### WHAT IS REQUIRED
Look below for the line containing "Definition get_proc (i"; from there through the line containing "Definition set_p_state (x", both lines included, please set down each line exactly and nothing else.

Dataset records
+===+

(* ===== verification/Kernel.v ===== *)
(** The kernel state above the file system: proc.h, file.h, pipe.c,
    console.c.

    Processes, open files, pipes, the console and the page allocator, in the slot the file
    system's state keeps for them.  A pipe is the page it is allocated in; the
    table of pipes holds those allocated, so that a use after [kfree] is a
    fault.  Locks are held or free, as seen by the CPU that runs. *)

From S2P Require Import Prelude Params CString Mmu Kalloc Vm BlockDev Bio Log Fs.

(** ** State *)

(** proc.h *)
Inductive procstate : Type := UNUSED | EMBRYO | SLEEPING | RUNNABLE | RUNNING | ZOMBIE.

#[export] Instance procstate_eq_dec : EqDecision procstate.
Proof. solve_decision. Defined.

Record proc : Type := mkproc {
  p_sz : Z; p_pgdir : Z; p_kstack : Z; p_state : procstate; p_pid : Z;
  p_parent : option nat; p_tf : Z; p_context : Z; p_chan : option chan; p_killed : Z;
  p_ofile : list (option nat); p_cwd : option nat; p_name : list Z
}.

Definition zero_proc : proc :=
  mkproc 0 0 0 UNUSED 0 None 0 0 None 0 (replicate NOFILE None) None (replicate 16 0).
#[export] Instance proc_inhabited : Inhabited proc := populate zero_proc.

(** file.h *)
Inductive fdtype : Type := FD_NONE | FD_PIPE | FD_INODE.

Record file : Type := mkfile {
  f_type : fdtype; f_ref : Z; f_readable : bool; f_writable : bool;
  f_pipe : Z; f_ip : nat; f_off : Z
}.
Definition zero_file : file := mkfile FD_NONE 0 false false 0 0 0.
#[export] Instance file_inhabited : Inhabited file := populate zero_file.

(** pipe.c *)
Definition PIPESIZE : Z := 512.
Record pipe : Type := mkpipe {
  pi_lock : bool; pi_data : list Z; nread : Z; nwrite : Z; readopen : bool; writeopen : bool
}.

(** console.c: the variable [input], and the console with its two outputs, the
    cells of the screen with the cursor position the video hardware keeps and
    the bytes sent to the serial port ([uart.c]'s variable [uart] tells whether
    there is one). *)
Definition INPUT_BUF : Z := 128.
Record input : Type := mkinput { in_lock : bool; in_buf : list Z; in_r : Z; in_w : Z; in_e : Z }.
Record console : Type := mkconsole {
  cons_lock : bool; locking : bool; panicked : bool; crt : list Z; cursor : Z;
  uart : bool; uart_out : list Z; inp : input
}.
Definition zero_input : input := mkinput false (replicate (Z.to_nat INPUT_BUF) 0) 0 0 0.
Definition zero_console : console := mkconsole false false false (replicate (80 * 25) 0) 0 false [] zero_input.

Record kx : Type := mkkx {
  km : kst; pt_lock : bool; procs : list proc; initproc : option nat; nextpid : Z;
  cur : option nat; ft_lock : bool; files : list file; pipes : gmap Z pipe;
  tk_lock : bool; ticks : Z; con : console
}.

Definition set_km (x : kst) (s : kx) : kx :=
  mkkx x (pt_lock s) (procs s) (initproc s) (nextpid s) (cur s) (ft_lock s) (files s) (pipes s) (tk_lock s) (ticks s) (con s).
Definition set_pt_lock (x : bool) (s : kx) : kx :=
  mkkx (km s) x (procs s) (initproc s) (nextpid s) (cur s) (ft_lock s) (files s) (pipes s) (tk_lock s) (ticks s) (con s).
Definition set_procs (x : list proc) (s : kx) : kx :=
  mkkx (km s) (pt_lock s) x (initproc s) (nextpid s) (cur s) (ft_lock s) (files s) (pipes s) (tk_lock s) (ticks s) (con s).
Definition set_initproc (x : option nat) (s : kx) : kx :=
  mkkx (km s) (pt_lock s) (procs s) x (nextpid s) (cur s) (ft_lock s) (files s) (pipes s) (tk_lock s) (ticks s) (con s).
Definition set_nextpid (x : Z) (s : kx) : kx :=
  mkkx (km s) (pt_lock s) (procs s) (initproc s) x (cur s) (ft_lock s) (files s) (pipes s) (tk_lock s) (ticks s) (con s).
Definition set_cur (x : option nat) (s : kx) : kx :=
  mkkx (km s) (pt_lock s) (procs s) (initproc s) (nextpid s) x (ft_lock s) (files s) (pipes s) (tk_lock s) (ticks s) (con s).
Definition set_ft_lock (x : bool) (s : kx) : kx :=
  mkkx (km s) (pt_lock s) (procs s) (initproc s) (nextpid s) (cur s) x (files s) (pipes s) (tk_lock s) (ticks s) (con s).
Definition set_files (x : list file) (s : kx) : kx :=
  mkkx (km s) (pt_lock s) (procs s) (initproc s) (nextpid s) (cur s) (ft_lock s) x (pipes s) (tk_lock s) (ticks s) (con s).
Definition set_pipes (x : gmap Z pipe) (s : kx) : kx :=
  mkkx (km s) (pt_lock s) (procs s) (initproc s) (nextpid s) (cur s) (ft_lock s) (files s) x (tk_lock s) (ticks s) (con s).
Definition set_tk_lock (x : bool) (s : kx) : kx :=
  mkkx (km s) (pt_lock s) (procs s) (initproc s) (nextpid s) (cur s) (ft_lock s) (files s) (pipes s) x (ticks s) (con s).
Definition set_ticks (x : Z) (s : kx) : kx :=
  mkkx (km s) (pt_lock s) (procs s) (initproc s) (nextpid s) (cur s) (ft_lock s) (files s) (pipes s) (tk_lock s) x (con s).

Definition set_con (x : console) (s : kx) : kx :=
  mkkx (km s) (pt_lock s) (procs s) (initproc s) (nextpid s) (cur s) (ft_lock s) (files s) (pipes s) (tk_lock s) (ticks s) x.

(** ** Access *)

Definition liftm {A} (m : M kst A) : M kx A := zoom km set_km m.

Definition acquire (get : kx -> bool) (put : bool -> kx -> kx) : M kx unit :=
  l <- gets get ;; if l then panic "acquire" else modify (put true).
Definition release (get : kx -> bool) (put : bool -> kx -> kx) : M kx unit :=
  l <- gets get ;; if l then modify (put false) else panic "release".

Definition get_proc (i : nat) : M kx proc := gets (fun s => procs s !!! i).
Definition upd_proc (i : nat) (f : proc -> proc) : M kx unit :=
  modify (fun s => set_procs (<[i := f (procs s !!! i)]> (procs s)) s).

(** The variable [proc]; a use of it while it is null is a fault. *)
Definition myproc : M kx nat :=
  c <- gets cur ;; match c with Some i => ret i | None => fault "proc" end.

Definition set_p_state (x : procstate) (p : proc) : proc :=
  mkproc (p_sz p) (p_pgdir p) (p_kstack p) x (p_pid p) (p_parent p) (p_tf p) (p_context p) (p_chan p) (p_killed p) (p_ofile p) (p_cwd p) (p_name p).
Definition set_p_pid (x : Z) (p : proc) : proc :=
  mkproc (p_sz p) (p_pgdir p) (p_kstack p) (p_state p) x (p_parent p) (p_tf p) (p_context p) (p_chan p) (p_killed p) (p_ofile p) (p_cwd p) (p_name p).
Definition set_p_parent (x : option nat) (p : proc) : proc :=
  mkproc (p_sz p) (p_pgdir p) (p_kstack p) (p_state p) (p_pid p) x (p_tf p) (p_context p) (p_chan p) (p_killed p) (p_ofile p) (p_cwd p) (p_name p).
Definition set_p_chan (x : option chan) (p : proc) : proc :=
  mkproc (p_sz p) (p_pgdir p) (p_kstack p) (p_state p) (p_pid p) (p_parent p) (p_tf p) (p_context p) x (p_killed p) (p_ofile p) (p_cwd p) (p_name p).
Definition set_p_killed (x : Z) (p : proc) : proc :=
  mkproc (p_sz p) (p_pgdir p) (p_kstack p) (p_state p) (p_pid p) (p_parent p) (p_tf p) (p_context p) (p_chan p) x (p_ofile p) (p_cwd p) (p_name p).
Definition set_p_ofile (x : list (option nat)) (p : proc) : proc :=
  mkproc (p_sz p) (p_pgdir p) (p_kstack p) (p_state p) (p_pid p) (p_parent p) (p_tf p) (p_context p) (p_chan p) (p_killed p) x (p_cwd p) (p_name p).
Definition set_p_cwd (x : option nat) (p : proc) : proc :=
  mkproc (p_sz p) (p_pgdir p) (p_kstack p) (p_state p) (p_pid p) (p_parent p) (p_tf p) (p_context p) (p_chan p) (p_killed p) (p_ofile p) x (p_name p).
Definition set_p_name (x : list Z) (p : proc) : proc :=
  mkproc (p_sz p) (p_pgdir p) (p_kstack p) (p_state p) (p_pid p) (p_parent p) (p_tf p) (p_context p) (p_chan p) (p_killed p) (p_ofile p) (p_cwd p) x.
Definition set_p_mem (sz pgdir : Z) (p : proc) : proc :=
  mkproc sz pgdir (p_kstack p) (p_state p) (p_pid p) (p_parent p) (p_tf p) (p_context p) (p_chan p) (p_killed p) (p_ofile p) (p_cwd p) (p_name p).
Definition set_p_stack (kstack tf context : Z) (p : proc) : proc :=
  mkproc (p_sz p) (p_pgdir p) kstack (p_state p) (p_pid p) (p_parent p) tf context (p_chan p) (p_killed p) (p_ofile p) (p_cwd p) (p_name p).

(** The first index at which a test holds: a loop over a table that leaves at
    the first hit. *)
Fixpoint first_idx {A} (f : A -> bool) (l : list A) : option nat :=
  match l with
  | [] => None
  | x :: l' => if f x then Some O else S <$> first_idx f l'
  end.

Lemma first_idx_some {A} (f : A -> bool) l i : first_idx f l = Some i ->
  exists x, l !! i = Some x /\ f x = true /\ (forall j y, (j < i)%nat -> l !! j = Some y -> f y = false).
Proof.
  revert i. induction l as [|a l IH]; intros i; cbn; [done|]. destruct (f a) eqn:Ea.
  - intros [= <-]. exists a. split_and!; [done|done|]. intros; lia.
  - destruct (first_idx f l) as [k|]; [|done]. cbn. intros [= <-].
    destruct (IH k eq_refl) as (x & Hx & Hf & Hj). exists x. split_and!; [done|done|].
    intros [|j] y Hlt Hy; cbn in Hy; [congruence|]. eapply Hj; [|done]. lia.
Qed.

Lemma first_idx_none {A} (f : A -> bool) l : first_idx f l = None <-> Forall (fun x => f x = false) l.
Proof.
  induction l as [|a l IH]; cbn; [done|]. rewrite Forall_cons. destruct (f a).
  - split; [done|]. by intros [? _].
  - rewrite <- IH. destruct (first_idx f l); cbn; naive_solver.
Qed.

Section lifts.
Context {E : Type}.
Definition put_ext (x : E) (s : fsst E) : fsst E := mkfs (fl s) (ic s) x.
Definition liftk {A} (m : M E A) : M (fsst E) A := zoom (@ext E) put_ext m.
End lifts.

+===+

### YOUR RESPONSE
Definition get_proc (i : nat) : M kx proc := gets (fun s => procs s !!! i).
Definition upd_proc (i : nat) (f : proc -> proc) : M kx unit :=
  modify (fun s => set_procs (<[i := f (procs s !!! i)]> (procs s)) s).

(** The variable [proc]; a use of it while it is null is a fault. *)
Definition myproc : M kx nat :=
  c <- gets cur ;; match c with Some i => ret i | None => fault "proc" end.

Definition set_p_state (x : procstate) (p : proc) : proc :=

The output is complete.